I do, but I don’t care. Subtly, I tuck it into the door handle on my side. He can bitch at me later. “You’re coming to the first game, right? Derrick won’t be there. He’s not allowed near the arena.”
“Of course.”
Mark is friends with Noah, and I’ve never been the kind of boyfriend who felt possessive or even jealous. I’m not sure why this is affecting me so badly. I mean, I did see Noah after he’d literally just slept with Mark, so jealously is definitely on the table. Mark insists they’re only friends now, though, so maybe I’m just too close to it to make any sense.
“You’re quiet?” Sawyer comments.
“Sorry.”
“No. No, it’s nice. I wasn’t complaining.” I shove his shoulder. “What’s up?”
“Can I ask a favor?”
“You sidelined Derrick’s NHL career, you can ask anything.”

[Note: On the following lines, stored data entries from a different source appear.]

(** * gptj.cpp: tokenizer, sampler, model loader and generation driver

    A shallow embedding of [src/gptj.cpp], the properties of its
    specification that were checked against it, and further properties of
    the code: what the tokenizer does with a text, the range of the sampler's
    result, the files the loader takes and refuses, and the course of a run
    of the driver.

    Conventions.
    - [int]/[int32_t] values are [Z]; sizes ([size_t]) are [Z] as well, and a
      signed value that the source converts to [size_t] goes through
      [to_size_t], which writes out the wrap-around modulo [2^64].
    - [std::string] is [string]; file contents are [list byte].
    - [double] is the kernel's binary64 [float]; a [float] logit is the
      binary64 value it promotes to.
    - [std::map] is [gmap].
    - Loops whose trip count is not a structural argument carry a [fuel]
      argument; that the fuel handed over is enough is proved for each
      ([word_loop_total], [split_words_fuel], [gptj_model_load_total]),
      except for the loop of gptj_generate, whose bound can wrap around
      ([generate_loop_returns] gives the fuel where it does not). *)

From Stdlib Require Import ZArith List Ascii String Lia Bool.
From Stdlib.Strings Require Import Byte.
From Stdlib Require Import Floats DecimalString.
From stdpp Require Import base option list gmap strings.

Local Open Scope Z_scope.

(** ** Part I: the program *)

(** *** Utils: parameters and vocabulary *)

Record gptj_params := {
  seed : Z;        (* RNG seed *)
  n_threads : Z;
  n_predict : Z;   (* new tokens to predict *)
  top_k : Z;
  top_p : float;
  temp : float;
  n_batch : Z      (* batch size for prompt processing *)
}.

“You know I’m seeing that guy.”
“Yeah.”
“I think it’s getting a little serious.”
“Okay . . .”
“He has this friend . . . they used to sleep together.” I think about how to put this. “He insists they aren’t together like that anymore. They were friends with benefits for a bit. Can you just kind of gauge their vibe for me?” My knee starts to bounce, and I don’t like this. I’ve never been this person. I’m not normally jealous. “Can we go out to eat before?”
“Okay.” He seems hesitant. “Although if you’re that worried maybe this isn’t a good idea. After what happened with your ex.”
“I know, but . . .” I can’t help but smile. “I really like him.” Everything just feels so different with Mark. I’ve had a few relationships since high school, but nothing compares to the feelings Mark gives me. We just click.
“I suppose I can feel it out for you.”
“Thanks.” I see our driveway. Rubbing my chest, I hate the anxiety that hits me when I go home now. It never used to be like this. I’ve shared a bedroom with Jamie since I was sixteen.He’s one of the closest people to me, too close to be called just a friend. He’s my family. He’s my brother in every way that counts.
“It’s still bad?”
I sigh, nodding. “It’s like some days it’s okay, but one thing will happen and we’ll be back at square one.” At least I’m not enemy number one. At least he talks to me normally most of the time. The outbursts are hard to watch, but it’s nothing like hearing Jamie cry at night. It makes my gut twist just thinking about it. Seeing the self-loathing in Jamie’s dark eyes is painful.
“He getting any better?”
I swallow the emotion in my throat. “One time, when we were in high school, Jamie and I snuck out of the house. We found someone to buy us vodka and we played beer pong with street-closure signs and a piece of plywood we found down this abandoned one-way street. It was so much fun, we just laughed and played and talked about all the bullshit we’d been through and the things we wanted for the future. It was one of the best nights of my life actually.” I feel my throat tighten and I blink rapidly. Heat hugs my eyes. “Sometimes, when I look at him, I realize that although his body survived, Jamie died that night too. The person he is right now is unrecognizable. I can’t picture him ever being happy again, ever being that carefree. That hurts more than I can stand.”